The powerful tool they’ve developed combines free, publicly accessible satellite imagery with artificial intelligence to estimate the level of poverty across African villages and changes in their development over time. By analyzing past and current data, the measurement tool could provide helpful information to organizations, government agencies and businesses that deliver services and necessities to the poor.

Details of their undertaking were unveiled in the May 22 issue of Nature Communications.

“Our big motivation is to better develop tools and technologies that allow us to make progress on really important economic issues. And progress is constrained by a lack of ability to measure outcomes,” said Burke, a faculty fellow at the Stanford Institute for Economic Policy Research (SIEPR) and an assistant professor of earth system science in the School of Earth, Energy & Environmental Sciences (Stanford Earth). “Here’s a tool that we think can help.”

Lobell, a senior fellow at SIEPR and a professor of Earth system science at Stanford Earth, says looking back is critical to identifying trends and factors to help people escape from poverty.

“Amazingly, there hasn’t really been any good way to understand how poverty is changing at a local level in Africa,” said Lobell, who is also the director of the Center on Food Security and the Environment and the William Wrigley Fellow at the Stanford Woods Institute for the Environment. “Censuses aren’t frequent enough, and door-to-door surveys rarely return to the same people. If satellites can help us reconstruct a history of poverty, it could open up a lot of room to better understand and alleviate poverty on the continent.”

The measurement tool uses satellite imagery both from the nighttime and daytime. At night, lights are an indicator of development, and during the day, images of human infrastructure such as roads, agriculture, roofing materials, housing structures and waterways, provide characteristics correlated with development.

Then the tool applies the technology of deep learning – computing algorithms that constantly train themselves to detect patterns – to create a model that analyzes the imagery data and forms an index for asset wealth, an economic component commonly used by surveyors to measure household wealth in developing nations.

The researchers tested the measuring tool’s accuracy for about 20,000 African villages that had existing asset wealth data from surveys, dating back to 2009. They found that it performed well in gauging the poverty levels of villages over different periods of time, according to their study.

Here, Burke – who is also a center fellow at the Stanford Woods Institute for the Environment and the Freeman Spogli Institute for International Studies – discusses the making of the tool and its potential to help improve the well-being of the world’s poor.

 

Why are you excited about this new technological resource?

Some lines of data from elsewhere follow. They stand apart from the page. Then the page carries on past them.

(** ** Concrete inputs *)

(** Three nodes on a line, one unit apart. *)
Definition line3 {num} (of_Z : Z -> num) : list (Point num) :=
  [(of_Z 0, of_Z 0); (of_Z 1, of_Z 0); (of_Z 2, of_Z 0)]%Z.

(** [(0,0), (1,0), (5,0), (1.00006103515625,0)]: the last node lies
    [2^-14 < 0.0001] to the right of the second one. *)
Definition twin_far : list (Point float) :=
  [(0, 0); (1, 0); (5, 0); (1.00006103515625, 0)]%float.

(** [(0,0), (1.00006103515625,0), (1,0)]: the nearer twin is stored right
    after the farther one. *)
Definition twin_adjacent : list (Point float) :=
  [(0, 0); (1.00006103515625, 0); (1, 0)]%float.

(** [(0,0), (0.00006103515625,0), (1,0)]: the source and its neighbour,
    [2^-14] apart, and a third node. *)
Definition twin_source : list (Point float) :=
  [(0, 0); (0.00006103515625, 0); (1, 0)]%float.

(** [(0,0), (2,0), (7,0), (2,0.00006103515625)]: the last node lies
    [2^-14 < 0.0001] above the second one, with one node stored between
    them. *)
Definition twin_above : list (Point float) :=
  [(0, 0); (2, 0); (7, 0); (2, 0.00006103515625)]%float.

(** [(0,0), (23171,134217726), (232471928,3), (-232471928,3)]: integer
    coordinates whose squares are exact in binary64, while the sums of two
    squares are not.  The last two nodes are at the same distance from the
    source; every candidate that starts from a relay costs more than 7e16
    and is never near the minimum. *)
Definition equidistant_far : list (Point float) :=
  [(0, 0); (23171, 134217726); (232471928, 3); (-232471928, 3)]%float.

(** Separated integer coordinates whose squared differences are all exact
    in binary64 while their sums are not. *)
Definition far_apart : list (Point float) :=
  [(0, 0); (40000000, -89999998); (19999999, -30000002); (70000002, 80000002)]%float.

For the first time, this tool demonstrates that we can measure economic progress and understand poverty interventions at both a local level and a broad scale. It works across Africa, across a lot of different years. It works pretty darn well, and it works in a lot of very different types of countries.

 

Can you give examples of how this new tool would be used?

If we want to understand the effectiveness of an anti-poverty program, or if an NGO wants to target a specific product to specific types of individuals, or if a business wants to understand where a market’s growing – all of those require data on economic outcomes. In many parts of the world, we just don’t have those data. Now we’re using data from across sub-Saharan Africa and training these models to take in all the data to measure for specific outcomes.

 

How does this new study build upon your previous work?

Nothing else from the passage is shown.